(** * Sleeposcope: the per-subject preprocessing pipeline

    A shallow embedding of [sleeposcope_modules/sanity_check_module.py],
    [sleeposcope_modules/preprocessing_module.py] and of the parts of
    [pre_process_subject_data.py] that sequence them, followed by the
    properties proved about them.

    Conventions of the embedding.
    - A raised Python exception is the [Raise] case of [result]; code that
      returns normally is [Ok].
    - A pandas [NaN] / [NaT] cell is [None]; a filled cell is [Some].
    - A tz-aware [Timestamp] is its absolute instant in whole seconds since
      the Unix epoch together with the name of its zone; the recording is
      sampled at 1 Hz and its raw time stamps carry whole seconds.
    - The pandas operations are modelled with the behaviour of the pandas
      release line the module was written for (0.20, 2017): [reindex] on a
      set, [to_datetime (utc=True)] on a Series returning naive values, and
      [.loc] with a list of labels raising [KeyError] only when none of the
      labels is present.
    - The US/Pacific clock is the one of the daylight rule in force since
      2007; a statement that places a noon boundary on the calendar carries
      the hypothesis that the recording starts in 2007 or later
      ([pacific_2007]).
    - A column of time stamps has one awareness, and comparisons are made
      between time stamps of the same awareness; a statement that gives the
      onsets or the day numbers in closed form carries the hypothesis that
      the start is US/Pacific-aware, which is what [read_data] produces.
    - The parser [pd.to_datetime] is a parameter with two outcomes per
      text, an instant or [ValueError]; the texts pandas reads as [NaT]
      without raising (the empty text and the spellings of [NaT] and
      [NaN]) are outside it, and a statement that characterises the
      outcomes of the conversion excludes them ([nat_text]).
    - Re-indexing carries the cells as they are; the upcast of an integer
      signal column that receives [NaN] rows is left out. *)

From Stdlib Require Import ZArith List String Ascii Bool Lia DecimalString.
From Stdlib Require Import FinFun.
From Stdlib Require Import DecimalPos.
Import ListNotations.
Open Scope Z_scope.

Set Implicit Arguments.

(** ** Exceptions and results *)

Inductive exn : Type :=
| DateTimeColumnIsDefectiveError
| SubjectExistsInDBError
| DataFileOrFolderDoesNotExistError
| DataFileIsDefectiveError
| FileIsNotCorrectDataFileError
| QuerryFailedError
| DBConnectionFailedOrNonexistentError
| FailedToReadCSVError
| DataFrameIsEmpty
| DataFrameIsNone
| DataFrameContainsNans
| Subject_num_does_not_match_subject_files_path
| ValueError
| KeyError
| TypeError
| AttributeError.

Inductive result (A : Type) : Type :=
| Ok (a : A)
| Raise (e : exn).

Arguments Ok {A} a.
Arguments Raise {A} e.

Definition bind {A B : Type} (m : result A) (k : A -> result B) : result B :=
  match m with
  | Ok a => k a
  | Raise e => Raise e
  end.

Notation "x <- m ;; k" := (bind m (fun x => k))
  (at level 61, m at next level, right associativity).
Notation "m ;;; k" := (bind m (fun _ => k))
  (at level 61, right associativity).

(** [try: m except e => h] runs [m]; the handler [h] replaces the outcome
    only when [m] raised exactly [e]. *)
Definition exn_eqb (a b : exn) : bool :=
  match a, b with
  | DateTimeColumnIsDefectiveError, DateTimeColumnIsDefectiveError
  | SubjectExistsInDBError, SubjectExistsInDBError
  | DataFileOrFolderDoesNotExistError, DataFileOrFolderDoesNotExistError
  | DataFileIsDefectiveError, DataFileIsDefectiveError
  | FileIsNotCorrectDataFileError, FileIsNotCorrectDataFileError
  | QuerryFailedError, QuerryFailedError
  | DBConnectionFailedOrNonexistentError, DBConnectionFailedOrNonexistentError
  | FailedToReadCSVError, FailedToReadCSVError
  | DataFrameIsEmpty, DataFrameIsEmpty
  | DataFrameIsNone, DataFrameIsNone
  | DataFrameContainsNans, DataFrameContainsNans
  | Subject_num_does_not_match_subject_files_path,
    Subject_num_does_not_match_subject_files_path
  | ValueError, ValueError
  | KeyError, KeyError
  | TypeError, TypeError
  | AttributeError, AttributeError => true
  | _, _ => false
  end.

==============================

▶ _Work to be completed_
Which lines of the data contain the string "AttributeError"? Copy each of them.

▶ _Solution to this task_
| AttributeError.
  | AttributeError, AttributeError => true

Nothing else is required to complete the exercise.